Horrified, Frankenstein fled from the revolting creature down to his bedroom, tore off his clothes and, sweating with terror, buried himself under the bed clothes. Soon afterwards he heard his bed curtains wrenched aside and, on sitting up, found the huge monster grinning at him.
Again he fled, this time down to the courtyard of the house, where he spent an agonising night. In the morning he plucked up the courage to return upstairs. The terrible creature had disappeared.
A year or two later they meet again, high up in the Alps on an icy glacier. Meanwhile Frankenstein has had reason to believe that his hideous creation has committed murder; so he attempts to kill it. He is easily overcome and the giant tells him how the morning after his creation he found himself in a wood near Ingolstadt, his mind a blank and able only to make uncouth sounds. Then how for many months he wandered about, gradually acquiring knowledge of men and how to talk and read; but stoned and driven from every habitation by peasants terrified by his revolting appearance.

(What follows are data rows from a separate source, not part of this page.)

(** * gettsim: pension claims, retirement-savings deductions and
    Grundsicherung im Alter

    A shallow embedding of

    - [gettsim/transfers/rente.py]
    - [_gettsim/taxes/zu_verst_eink/vorsorgeaufw.py]
    - [gettsim/transfers/grundsicherung.py]

    and the properties of these functions.

    Numbers.  The scalar formulas of [rente.py] and [vorsorgeaufw.py] are
    Python arithmetic on [int] and [float]; they are embedded over the
    integers [Z] and the exact rationals [Q] (rounding of binary floats is
    not modelled, equality of amounts is [Qeq]).  Python raises on a scalar
    division by zero, so such a function returns a [result].  The functions
    of [grundsicherung.py] are pandas arithmetic on whole Series; pandas
    does not raise on a division by zero but stores [inf] or [NaN], so the
    entries of a Series are the rationals extended by these three values
    (module [XQ]).

    The decorator [add_rounding_spec] only attaches the key of a rounding
    rule to the function object for the caller; the decorated function
    returns the unrounded amount, which is what is embedded here. *)

From Stdlib Require Import ZArith QArith Qminmax Lqa Lia.
From stdpp Require Import base option list gmap.

Local Open Scope Q_scope.

(** ** Python results and objects *)

Module Py.

Inductive pyerr : Type :=
| TypeError
| ValueError
| AttributeError
| ZeroDivisionError.

(** A call either raises or returns. *)
Definition result (A : Type) : Type := (pyerr + A)%type.

Definition ok {A} (a : A) : result A := inr a.
Definition raise {A} (e : pyerr) : result A := inl e.

Definition rbind {A B} (m : result A) (k : A -> result B) : result B :=
  match m with
  | inl e => inl e
  | inr a => k a
  end.

(** [a / b] on Python numbers. *)
Definition truediv (a b : Q) : result Q :=
  if Qeq_bool b 0 then raise ZeroDivisionError else ok (a / b).

(** [a > b] on Python numbers. *)
Definition gt (a b : Q) : bool := negb (Qle_bool a b).

(** [a < b] on Python numbers. *)
Definition lt (a b : Q) : bool := negb (Qle_bool b a).

(** The builtin [max(a, b)] returns [a] unless [b > a]; [min(a, b)]
    returns [a] unless [b < a].  These are [Qmax] and [Qmin], which
    return their second argument only on a strict comparison. *)
Definition max (a b : Q) : Q := Qmax a b.
Definition min (a b : Q) : Q := Qmin a b.

(** *** List objects

    A Python list is an object with identity: two names can be bound
    to the same list and [extend] changes it in place.  The store maps
    the address of a list object to its elements. *)

Abbreviation loc := nat.

Inductive pyval : Type :=
| PyFloat (q : Q)
| PyNone
| PyRef (l : loc).

Abbreviation store := (list (list pyval)).

(** Statements that read and write the store, and may raise. *)
Definition py (A : Type) : Type := store -> result (A * store).

Definition ret {A} (a : A) : py A := fun s => ok (a, s).
Definition throw {A} (e : pyerr) : py A := fun _ => raise e.
Definition bind {A B} (m : py A) (k : A -> py B) : py B :=
  fun s => match m s with
           | inl e => inl e
           | inr (a, s') => k a s'
           end.
(** On a heater wired to pins 2 and 3, assigning "OFF" leaves on the
    board only the two [set_pin_mode] calls of the constructor. *)
Lemma heater_OFF_trace :
  trace (board (snd (set_state (VStr "OFF") Examples.heater)))
  = [SetPinMode 2 OUTPUT; SetPinMode 3 OUTPUT].
Proof. reflexivity. Qed.

(** C3, on the code: assigning "OFF" to [state] records the state and
    returns without a single call on the board, so no pulse reaches any
    channel; the OFF branch names [self.turnOff] and does not call it. *)
Theorem set_state_OFF_emits_no_pulse (a : t) :
  set_state (VStr "OFF") a = (Ok tt, with_state (VStr "OFF") a)
  /\ state (snd (set_state (VStr "OFF") a)) = VStr "OFF"
  /\ trace (board (snd (set_state (VStr "OFF") a))) = trace (board a).
Proof. repeat split. Qed.

End ActuatorSpec.

(* ================================================================= *)
(** ** Thermostat: sensors, readings, mode and target *)

Module ThermostatSpec.
Import Py PyFacts Pymata Logging Thermostat ThermostatFrames Examples.
#[local] Open Scope py_scope.

Lemma bind_ok {S A B} (c : M S A) (k : A -> M S B) s a s' :
  c s = (Ok a, s') -> bind c k s = k a s'.
Proof. intros H. unfold bind. now rewrite H. Qed.

Lemma bind_raise {S A B} (c : M S A) (k : A -> M S B) s e s' :
  c s = (Raise e, s') -> bind c k s = (Raise e, s').
Proof. intros H. unfold bind. now rewrite H. Qed.

Lemma sensor_in_app (r : ref) (l l' : list ref) :
  sensor_in r (l ++ l') = sensor_in r l || sensor_in r l'.
Proof. apply existsb_app. Qed.

(** C7: registering a sensor that was just registered changes nothing:
    the second [addSensor] returns with the state untouched, so the
    number of registered sensors and the membership of every sensor are
    the same as after the first. *)
Theorem addSensor_idempotent (th : t) (sensor : ref) :
  let once := snd (addSensor sensor th) in
  let twice := snd (addSensor sensor once) in
  addSensor sensor once = (Ok tt, once)
  /\ List.length (tempSensors twice) = List.length (tempSensors once)
  /\ (forall r, sensor_in r (tempSensors twice) = sensor_in r (tempSensors once))
  /\ sensor_in sensor (tempSensors once) = true.
Proof.
  assert (Hin : sensor_in sensor (tempSensors (snd (addSensor sensor th))) = true).
  { unfold addSensor, bind, gets, modify, log; simpl.
    destruct (sensor_in sensor (tempSensors th)) eqn:E; simpl; auto.
    rewrite sensor_in_app, E. simpl. now rewrite Nat.eqb_refl. }
  assert (Hstep : addSensor sensor (snd (addSensor sensor th))
                  = (Ok tt, snd (addSensor sensor th))).
  { unfold addSensor at 1. unfold bind, gets. simpl. now rewrite Hin. }
  cbv zeta. rewrite Hstep. simpl. auto.
Qed.

(** *** The mode *)

Lemma set_mode_eq (v : pyval) (s : t) :
  set_mode v s =
    (Ok tt,
     match in_modes v with
     | Some m =>
         if String.eqb m (mode s)
         then with_LOGGER (fun l => l ++ [invalid_mode_warning v]) s
         else with_LOGGER (fun l => l ++ [mode_changed_info m]) (with_mode m s)
     | None => with_LOGGER (fun l => l ++ [invalid_mode_warning v]) s
     end).
Proof.
  unfold set_mode, bind, gets, log, modify. simpl.
  destruct (in_modes v) as [m|]; [|reflexivity].
  destruct (String.eqb m (mode s)); reflexivity.
Qed.
(** One attempt makes one client and no pause. *)
Lemma attempt_once_spec (e : chroma_env F client coll) (attempt : nat)
  (s : chroma_state F client) :
  let run := attempt_once e attempt s in
  exists new,
    calls run.2 = calls s ++ new /\
    connections new = 1%nat /\
    sleeps new = [] /\
    (forall c, run.1 = Ok c ->
       _chroma_client run.2 = Some c /\ _chroma_client_last_check run.2 = time e).
Proof.
  intros run. subst run. unfold attempt_once.
  destruct (new_client e attempt) as [c|ex].
  - destruct (heartbeat_new e attempt c) as [u|ex].
    + exists [HttpClient; Heartbeat]. cbn [fst snd calls record set_client set_last_check].
      rewrite <- app_assoc. split; [reflexivity|]. split; [reflexivity|].
      split; [reflexivity|]. intros c' [= <-]. split; reflexivity.
    + exists [HttpClient; Heartbeat]. cbn [fst snd calls record set_client set_last_check].
      rewrite <- app_assoc. split; [reflexivity|]. split; [reflexivity|].
      split; [reflexivity|]. intros c'. discriminate.
  - exists [HttpClient]. split; [reflexivity|]. split; [reflexivity|].
    split; [reflexivity|]. intros c'. discriminate.
Qed.

(** The three attempts, from a state [s] on: what is added to the calls,
    and how they end. *)
Lemma connect_attempts_spec (e : chroma_env F client coll) (s : chroma_state F client) :
  let run := connect_attempts e 0 2 2 s in
  exists new,
    calls run.2 = calls s ++ new /\
    (connections new <= 3)%nat /\
    (sleeps new = [] \/ sleeps new = [2%Z] \/ sleeps new = [2%Z; 4%Z]) /\
    (forall c, run.1 = Ok c ->
       _chroma_client run.2 = Some c /\ _chroma_client_last_check run.2 = time e) /\
    (forall ex, run.1 = Raise ex ->
       (exists msg, ex = VectorStoreError msg) /\
       connections new = 3%nat /\ sleeps new = [2%Z; 4%Z]).
Proof.
  intros run. subst run. cbn [connect_attempts].
  destruct (attempt_once_spec e 0 s) as (n0 & C0 & K0 & S0 & O0).
  destruct (attempt_once e 0 s) as [[c0|ex0] s0]; cbn [fst snd] in *.
  { exists n0. split; [exact C0|]. split; [lia|]. split; [auto|].
    split; [intros c [= <-]; apply O0; reflexivity|intros ex; discriminate]. }
  destruct (attempt_once_spec e 1 (record (Sleep 2) s0)) as (n1 & C1 & K1 & S1 & O1).
  destruct (attempt_once e 1 (record (Sleep 2) s0)) as [[c1|ex1] s1]; cbn [fst snd] in *.
  { exists (n0 ++ [Sleep 2] ++ n1). cbn [calls record] in C1. rewrite C1, C0, <- !app_assoc.
    split; [reflexivity|]. rewrite !connections_app, !sleeps_app, K0, K1, S0, S1.
    split; [cbn; lia|]. split; [auto|].
    split; [intros c [= <-]; apply O1; reflexivity|intros ex; discriminate]. }
  change (2 * 2)%Z with 4%Z.
  destruct (attempt_once_spec e 2 (record (Sleep 4) s1)) as (n2 & C2 & K2 & S2 & O2).
  destruct (attempt_once e 2 (record (Sleep 4) s1)) as [[c2|ex2] s2]; cbn [fst snd] in *.
  { exists (n0 ++ [Sleep 2] ++ n1 ++ [Sleep 4] ++ n2). cbn [calls record] in C1, C2.
    rewrite C2, C1, C0, <- !app_assoc.
    split; [reflexivity|]. rewrite !connections_app, !sleeps_app, K0, K1, K2, S0, S1, S2.
    split; [cbn; lia|]. split; [auto|].
    split; [intros c [= <-]; apply O2; reflexivity|intros ex; discriminate]. }
  exists (n0 ++ [Sleep 2] ++ n1 ++ [Sleep 4] ++ n2). cbn [calls record] in C1, C2.
  rewrite C2, C1, C0, <- !app_assoc.
  split; [reflexivity|]. rewrite !connections_app, !sleeps_app, K0, K1, K2, S0, S1, S2.
  split; [cbn; lia|]. split; [auto|].
  split; [intros c; discriminate|]. intros ex [= <-]. split; [eauto|]. split; reflexivity.
Qed.

(** X24: connecting to the document store. A client that was checked
    less than 60 seconds ago is returned as it is, with no call to the
    server. Otherwise at most three clients are made, with a pause of 2
    seconds after the first failure and of 4 seconds after the second; a
    client that is returned is the one kept for the next call; and the only
    exception raised is [VectorStoreError], after three failed attempts. *)
Theorem get_chroma_client_retries (e : chroma_env F client coll) (s : chroma_state F client) :
  let run := get_chroma_client e s in
  (forall c, _chroma_client s = Some c ->
     flt (fsub (time e) (_chroma_client_last_check s)) _CHROMA_HEARTBEAT_INTERVAL = true ->
     run = (Ok c, s)) /\
  exists new,
    calls run.2 = calls s ++ new /\
    (connections new <= 3)%nat /\
    (sleeps new = [] \/ sleeps new = [2%Z] \/ sleeps new = [2%Z; 4%Z]) /\
    (forall c, run.1 = Ok c -> _chroma_client run.2 = Some c) /\
    (forall ex, run.1 = Raise ex ->
       (exists msg, ex = VectorStoreError msg) /\
       connections new = 3%nat /\ sleeps new = [2%Z; 4%Z]).
Proof.
  intros run. subst run. unfold get_chroma_client. split.
  - intros c -> ->. reflexivity.
  - destruct (_chroma_client s) as [c|] eqn:Hc.
    + destruct (flt _ _).
      * exists []. rewrite app_nil_r. cbn [fst snd]. split; [reflexivity|].
        split; [cbn; lia|]. split; [auto|].
        split; [intros c' [= <-]; exact Hc|intros ex; discriminate].
      * destruct (heartbeat_cached e c).
        -- exists [Heartbeat]. cbn [fst snd]. split; [reflexivity|]. split; [cbn; lia|].
           split; [auto|]. split; [intros c' [= <-]; exact Hc|intros ex; discriminate].
        -- destruct (connect_attempts_spec e (set_client None (record Heartbeat s)))
             as (new & Hcalls & Hconn & Hsleeps & Hok & Hraise).
           exists ([Heartbeat] ++ new). cbn [calls set_client record] in Hcalls.
           rewrite <- app_assoc in Hcalls.
           split; [exact Hcalls|]. rewrite connections_app, sleeps_app.
           split; [exact Hconn|]. split; [exact Hsleeps|].
           split; [intros c' E; apply Hok, E|exact Hraise].
    + destruct (connect_attempts_spec e s) as (new & Hcalls & Hconn & Hsleeps & Hok & Hraise).
      exists new. split; [exact Hcalls|]. split; [exact Hconn|]. split; [exact Hsleeps|].
      split; [intros c' E; apply Hok, E|exact Hraise].
Qed.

He then begs Frankenstein to make for him a woman of his own size, however ugly; so that he may have someone to love and not spend his whole life in utter loneliness. Frankenstein agrees and, to ensure secrecy for this second creation, travels to the almost uninhabited island of Orkney.
It is not for me to reveal here further particulars of this amazing and horrifying story; but for originality few can compare with it. And I have rarely read anything so skilfully told, so fascinating and touching as the monster’s long account of how, from a brute beast, he educated himself into the semblance of a highly sensitive human being.